DIRECTIONS :: Here is the task for the records below: repeat exactly the lines from the one with "[IMsg (MsgWidget role" to the one with "Shallow embedding of", both included, and nothing else.

━━━━━━━━━━━━━━━━━━━━

(** C36: [send_message] reads the question from [self.input_edit], the
    input box of the page created last: when that box is blank, pressing
    Send does nothing at all, whatever the box of the tab shown holds.
    After a second chat is opened, the first tab cannot send. *)
Theorem pq_send_reads_last_input (s : pq_state) :
  pq_generating s = false -> py_strip (pg_input (last_page s)) = "" ->
  pq_send_message s = (s, Ok tt).
Proof.
  intros Hg Hm. unfold pq_send_message. rewrite pbind_pget, Hg. cbv zeta. by rewrite Hm.
Qed.

(** The statements of [handle_response], one at a time. *)
Lemma add_message_widget_str (t role : string) (k : unit -> pyM pq_state unit) (s : pq_state) :
  pbind (add_message_widget (JStr t) role) k s = k tt (fst (add_message_widget (JStr t) role s)).
Proof. reflexivity. Qed.

Lemma add_message_widget_frame (t : json) (role : string) (s : pq_state) :
  pq_chats (fst (add_message_widget t role s)) = pq_chats s /\
  pq_current (fst (add_message_widget t role s)) = pq_current s.
Proof.
  unfold add_message_widget, pbind, pget, plift. cbn [fst].
  destruct (message_widget t role (pq_clock s)); split; reflexivity.
Qed.

Lemma history_append_chats (role : string) (t : json) (s : pq_state) :
  pq_current s < length (pq_chats s) ->
  pq_chats (fst (history_append role t s))
  = alter (fun '(ti, h) => (ti, h ++ [chat_msg role t])) (pq_current s) (pq_chats s).
Proof. intros H. unfold history_append, pmodify; cbn [fst]. apply Nat.ltb_lt in H. by rewrite H. Qed.

Lemma remove_progress_frame (id : nat) (s : pq_state) :
  pq_chats (fst (remove_progress id s)) = pq_chats s /\
  pq_current (fst (remove_progress id s)) = pq_current s.
Proof. split; reflexivity. Qed.

Lemma generation_done_fields (st : string) (s : pq_state) :
  pq_chats (fst (generation_done st s)) = pq_chats s /\
  pq_generating (fst (generation_done st s)) = false.
Proof. split; reflexivity. Qed.

Lemma add_message_widget_str_run (t role : string) (s : pq_state) :
  fst (add_message_widget (JStr t) role s)
  = {| s with pq_pages := alter (fun p => {| p with pg_items := pg_items p ++
         [IMsg (MsgWidget role (py_capitalize role) (pq_clock s) (process_text t))] |})
         (pq_last s) (pq_pages s) |}.
Proof. by destruct s. Qed.

Lemma file_message_ext (s t : pq_state) :
  pq_attached s = pq_attached t -> pq_fs s = pq_fs t -> file_message s = file_message t.
Proof. destruct s, t; cbn. by intros -> ->. Qed.
(** * Floyd-Steinberg dithering: serial sweep and wavefront engine

    Shallow embedding of [error_diffusion.c] and [thread.c].

    - C [int] values are integers of [Z] in the range [INT_MIN .. INT_MAX];
      every arithmetic operation on pixel data is followed by [wrap_int],
      the two's complement reduction to 32 bits.
    - Loop counters and array indices ([x], [y], [diag], [x + 1], ...) stay
      between [-1] and [width + height]; they are kept exact.
    - A two-dimensional array is a finite map from [(row, col)] to its
      cell; a cell that was never written is absent from the map.
    - [input], [work] and [output] are three distinct arrays, as [main]
      allocates them. *)

From Stdlib Require Import ZArith List Lia Bool.
From stdpp Require Import base tactics option list numbers gmap.

Local Open Scope Z_scope.

(** ** C integers *)

Module CInt.

Definition INT_MAX : Z := 2147483647.
Definition INT_MIN : Z := -2147483648.

Definition in_int (z : Z) : Prop := INT_MIN <= z <= INT_MAX.

Definition wrap_int (z : Z) : Z := (z + 2147483648) mod 4294967296 - 2147483648.

Definition int_add (a b : Z) : Z := wrap_int (a + b).
Definition int_sub (a b : Z) : Z := wrap_int (a - b).
Definition int_mul (a b : Z) : Z := wrap_int (a * b).
(* C division truncates toward zero. *)
Definition int_div (a b : Z) : Z := wrap_int (Z.quot a b).

(* (unsigned char) v *)
Definition to_uchar (v : Z) : Z := v mod 256.

End CInt.

Import CInt.

(** ** Arrays *)

(* A grid coordinate (row, col). *)
Abbreviation coord := (Z * Z)%type.

(* 0 <= row < height and 0 <= col < width *)
Definition in_bounds (width height : Z) (c : coord) : bool :=
  (0 <=? c.1) && (c.1 <? height) && (0 <=? c.2) && (c.2 <? width).

(* height <= 0 or width <= 0 *)
Definition height_or_width_malformed (width height : Z) : Prop :=
  height <= 0 \/ width <= 0.

(* a[y][x], for a cell the code has written before *)
Definition cell (a : gmap coord Z) (y x : Z) : Z := default 0 (a !! (y, x)).

(* a[y][x] = v *)
Definition set_cell (a : gmap coord Z) (y x v : Z) : gmap coord Z :=
  <[(y, x) := v]> a.

(* The cell holds one of the two output levels. *)
Definition bilevel (o : gmap coord Z) (c : coord) : Prop :=
  o !! c = Some 0 \/ o !! c = Some 255.

(* The three arrays of one dithering call. *)
Record arrays : Type := Arrays {
  input : gmap coord Z;
  work : gmap coord Z;
  output : gmap coord Z
}.

(** ** error_diffusion.c *)

Module ErrorDiffusion.

Definition floor_divide (numerator denominator : Z) : Z :=
  if numerator >=? 0 then int_div numerator denominator
  else int_div (int_add (int_sub numerator denominator) 1) denominator.

(* work[y][x] += floor_divide(err * weight, 16) *)
Definition deposit (err weight y x : Z) (a : arrays) : arrays :=
  Arrays (input a)
         (set_cell (work a) y x
            (int_add (cell (work a) y x) (floor_divide (int_mul err weight) 16)))
         (output a).

(* Body of the inner loop of dither_image. *)
Definition dither_pixel (width height y x : Z) (a : arrays) : arrays :=
  let old_pixel := cell (work a) y x in
  let new_pixel := if old_pixel >? 128 then 255 else 0 in
  let a := Arrays (input a) (work a) (set_cell (output a) y x (to_uchar new_pixel)) in
  let err := int_sub old_pixel new_pixel in
  let a := if x + 1 <? width then deposit err 7 y (x + 1) a else a in
  if y + 1 <? height then
    let a := if x - 1 >=? 0 then deposit err 3 (y + 1) (x - 1) a else a in
    let a := deposit err 5 (y + 1) x a in
    if x + 1 <? width then deposit err 1 (y + 1) (x + 1) a else a
  else a.

(* work[y][x] = input[y][x] for one row *)
Definition copy_row (width y : Z) (a : arrays) : arrays :=
  foldl (fun a x => Arrays (input a) (set_cell (work a) y x (cell (input a) y x)) (output a))
        a (seqZ 0 width).

Definition copy_input (width height : Z) (a : arrays) : arrays :=
  foldl (fun a y => copy_row width y a) a (seqZ 0 height).

Definition dither_row (width height y : Z) (a : arrays) : arrays :=
  foldl (fun a x => dither_pixel width height y x a) a (seqZ 0 width).

(* [work] is freshly allocated by the call. *)
Definition dither_image (inp out : gmap coord Z) (width height : Z) : arrays :=
  let a := copy_input width height (Arrays inp ∅ out) in
  foldl (fun a y => dither_row width height y a) a (seqZ 0 height).

End ErrorDiffusion.

(** ** thread.c *)

Module Thread.

Definition floor_divide (numerator denominator : Z) : Z :=
  if numerator >=? 0 then int_div numerator denominator
  else int_div (int_add (int_sub numerator denominator) 1) denominator.

(** *** Quantization (lines 222-225 and 361-364) *)

Definition new_pixel_of (old_pixel : Z) : Z := if old_pixel >? 128 then 255 else 0.
Definition err_of (old_pixel : Z) : Z := int_sub old_pixel (new_pixel_of old_pixel).

(* work[y][x] += floor_divide(err * weight, 16) *)
Definition deposit (err weight y x : Z) (a : arrays) : arrays :=
  Arrays (input a)
         (set_cell (work a) y x
            (int_add (cell (work a) y x) (floor_divide (int_mul err weight) 16)))
         (output a).

(** *** Serial engine: dither_image_st *)

(* Lines 366-374: the four guarded deposits. *)
Definition propagate_st (width height y x err : Z) (a : arrays) : arrays :=
  let a := if x + 1 <? width then deposit err 7 y (x + 1) a else a in
  if y + 1 <? height then
    let a := if x - 1 >=? 0 then deposit err 3 (y + 1) (x - 1) a else a in
    let a := deposit err 5 (y + 1) x a in
    if x + 1 <? width then deposit err 1 (y + 1) (x + 1) a else a
  else a.

(* Lines 361-374. *)
Definition pixel_st (width height y x : Z) (a : arrays) : arrays :=
  let old_pixel := cell (work a) y x in
  let new_pixel := new_pixel_of old_pixel in
  let a := Arrays (input a) (work a) (set_cell (output a) y x (to_uchar new_pixel)) in
  let err := int_sub old_pixel new_pixel in
  propagate_st width height y x err a.

Definition copy_row (width y : Z) (a : arrays) : arrays :=
  foldl (fun a x => Arrays (input a) (set_cell (work a) y x (cell (input a) y x)) (output a))
        a (seqZ 0 width).

Definition copy_input (width height : Z) (a : arrays) : arrays :=
  foldl (fun a y => copy_row width y a) a (seqZ 0 height).

Definition row_st (width height y : Z) (a : arrays) : arrays :=
  foldl (fun a x => pixel_st width height y x a) a (seqZ 0 width).

Definition dither_image_st (inp out : gmap coord Z) (width height : Z) : arrays :=
  let a := copy_input width height (Arrays inp ∅ out) in
  foldl (fun a y => row_st width height y a) a (seqZ 0 height).

(** *** Wavefront engine: process_wavefront

    The control flow of a worker depends only on [width], [height],
    [num_threads] and [thread_id], except for the wait loops.  A worker is
    therefore the list of the shared-memory actions it performs, in program
    order. *)

Inductive action : Type :=
| ALock (c : coord)                 (* pthread_mutex_lock(pixel_mutexes[c]) *)
| AAwait (c : coord)                (* while (!*pixel_processed[c]) pthread_cond_wait(...) *)
| AUnlock (c : coord)               (* pthread_mutex_unlock(pixel_mutexes[c]) *)
| ARead (c : coord)                 (* old_pixel = work[c] *)
| AWriteOut (c : coord)             (* output[c] = (unsigned char)new_pixel *)
| ADeposit (c : coord) (weight : Z) (* work[c] += floor_divide(err * weight, 16),
                                       one step: made under the mutex of c *)
| AMark (c : coord)                 (* *pixel_processed[c] = 1 *)
| ABroadcast (c : coord).           (* pthread_cond_broadcast(pixel_conditions[c]) *)

#[global] Instance action_eq_dec : EqDecision action.
Proof. solve_decision. Defined.

(* Lines 204-208 and 213-217. *)
Definition wait_for (c : coord) : list action := [ALock c; AAwait c; AUnlock c].

(* Lines 231-233, 239-241, 245-247, 251-253. *)
Definition locked_deposit (c : coord) (weight : Z) : list action :=
  [ALock c; ADeposit c weight; AUnlock c].

(* Lines 229-255. *)
Definition propagate_mt (width height y x : Z) : list action :=
  (if x + 1 <? width then locked_deposit (y, x + 1) 7 else []) ++
  (if y + 1 <? height then
     (if x - 1 >=? 0 then locked_deposit (y + 1, x - 1) 3 else []) ++
     locked_deposit (y + 1, x) 5 ++
     (if x + 1 <? width then locked_deposit (y + 1, x + 1) 1 else [])
   else []).

(* Lines 260-263. *)
Definition signal_completion (c : coord) : list action :=
  [ALock c; AMark c; ABroadcast c; AUnlock c].

(* Lines 200-263: everything done for the pixel (y, x). *)
Definition pixel_mt (width height y x : Z) : list action :=
  (if (y >? 0) && (x + 1 <? width) then wait_for (y - 1, x + 1) else []) ++
  (if x >? 0 then wait_for (y, x - 1) else []) ++
  [ARead (y, x); AWriteOut (y, x)] ++
  propagate_mt width height y x ++
  signal_completion (y, x).
(** X23.  For a datastream whose ['observedArea'] is [null] the box comes
    from the features of interest of the datastream.  Whenever
    [__get_bbox] returns, the box is [(min x, max x, min y, max y)] over
    the first and second coordinates of the features: each entry is a
    coordinate of some feature and bounds the others.  A datastream
    without features makes [min] raise [ValueError], and a feature
    listing without a ['value'] (the fetch returned [None]) makes the
    loop raise [TypeError]. *)
Theorem derived_bbox_cases fuel (self : Sta.StaServiceHandler) dataset_meta svc id :
  getitem "observedArea" dataset_meta = Ok JNull ->
  Sta.parsed_service self = Ok svc ->
  getitem Sta.IOT_ID dataset_meta = Ok id ->
  (Sta.getFeaturesForDatastream fuel svc id = Ok (JArr []) ->
   Sta.get_bbox fuel self dataset_meta = Raise ValueError)
  /\ (Sta.getFeaturesForDatastream fuel svc id = Ok JNull ->
      Sta.get_bbox fuel self dataset_meta = Raise TypeError)
  /\ (forall bbox,
        Sta.get_bbox fuel self dataset_meta = Ok bbox ->
        exists features items x_list y_list minx maxx miny maxy,
          Sta.getFeaturesForDatastream fuel svc id = Ok features
          /\ iter features = Ok items
          /\ Sta.feature_axes items = Ok (x_list, y_list)
          /\ List.length x_list = List.length items
          /\ List.length y_list = List.length items
          /\ bbox = [JNum minx; JNum maxx; JNum miny; JNum maxy]
          /\ (In minx x_list /\ forall x, In x x_list -> (minx <= x)%Q)
          /\ (In maxx x_list /\ forall x, In x x_list -> (x <= maxx)%Q)
          /\ (In miny y_list /\ forall y, In y y_list -> (miny <= y)%Q)
          /\ (In maxy y_list /\ forall y, In y y_list -> (y <= maxy)%Q)).
Proof.
  intros Harea Hsvc Hid. split; [|split].
  - intros Hfeatures. unfold Sta.get_bbox.
    rewrite Harea. cbn [bind is_None negb]. rewrite Hsvc, Hid. cbn [bind].
    rewrite Hfeatures. reflexivity.
  - intros Hfeatures. unfold Sta.get_bbox.
    rewrite Harea. cbn [bind is_None negb]. rewrite Hsvc, Hid. cbn [bind].
    rewrite Hfeatures. reflexivity.
  - intros bbox Hbox.
    destruct (get_bbox_derived fuel self dataset_meta bbox Harea Hbox)
      as (svc' & id' & features & items & x_list & y_list & minx & maxx & miny & maxy
          & Hsvc' & Hid' & Hf & Hit & Hax & Hb & Hminx & Hmaxx & Hminy & Hmaxy).
    assert (svc' = svc) by congruence. assert (id' = id) by congruence. subst svc' id'.
    exists features, items, x_list, y_list, minx, maxx, miny, maxy.
    assert (Hlen : List.length x_list = List.length items
                   /\ List.length y_list = List.length items).
    { clear -Hax. revert x_list y_list Hax.
      induction items as [|f items IH]; intros x_list y_list Hax;
        cbn [Sta.feature_axes] in Hax.
      - inversion Hax. split; reflexivity.
      - ok_all. destruct (IH _ _ eq_refl) as [Hx Hy]. cbn [List.length].
        split; congruence. }
    destruct Hlen as [Hlx Hly].
    repeat (split; [assumption|]). assumption.
Qed.

End DerivedBox.

(** X23 on datastream [9], whose three features are the points
    [(3, 5)], [(1, 8)] and [(2, 4)]. *)
Lemma derived_bbox_cases_witness :
  exists features items x_list y_list minx maxx miny maxy,
    @Sta.getFeaturesForDatastream Demo.sta_remote 1 Demo.client (JStr "9") = Ok features
    /\ iter features = Ok items
    /\ @Sta.feature_axes Demo.platform items = Ok (x_list, y_list)
    /\ List.length x_list = List.length items
    /\ List.length y_list = List.length items
    /\ [JNum 1; JNum 3; JNum 4; JNum 8] = [JNum minx; JNum maxx; JNum miny; JNum maxy]
    /\ (In minx x_list /\ forall x, In x x_list -> (minx <= x)%Q)
    /\ (In maxx x_list /\ forall x, In x x_list -> (x <= maxx)%Q)
    /\ (In miny y_list /\ forall y, In y y_list -> (miny <= y)%Q)
    /\ (In maxy y_list /\ forall y, In y y_list -> (y <= maxy)%Q).
Proof.
  refine (proj2 (proj2 (@derived_bbox_cases Demo.sta_remote PyUrl.lib Demo.platform
                          1%nat Demo.sta_handler Demo.datastream_9 Demo.client
                          (JStr "9") _ _ _))
            [JNum 1; JNum 3; JNum 4; JNum 8] _);
    vm_compute; reflexivity.
Defined.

━━━━━━━━━━━━━━━━━━━━

EXERCISE OUTPUT ::
         [IMsg (MsgWidget role (py_capitalize role) (pq_clock s) (process_text t))] |})
         (pq_last s) (pq_pages s) |}.
Proof. by destruct s. Qed.

Lemma file_message_ext (s t : pq_state) :
  pq_attached s = pq_attached t -> pq_fs s = pq_fs t -> file_message s = file_message t.
Proof. destruct s, t; cbn. by intros -> ->. Qed.
(** * Floyd-Steinberg dithering: serial sweep and wavefront engine

    Shallow embedding of [error_diffusion.c] and [thread.c].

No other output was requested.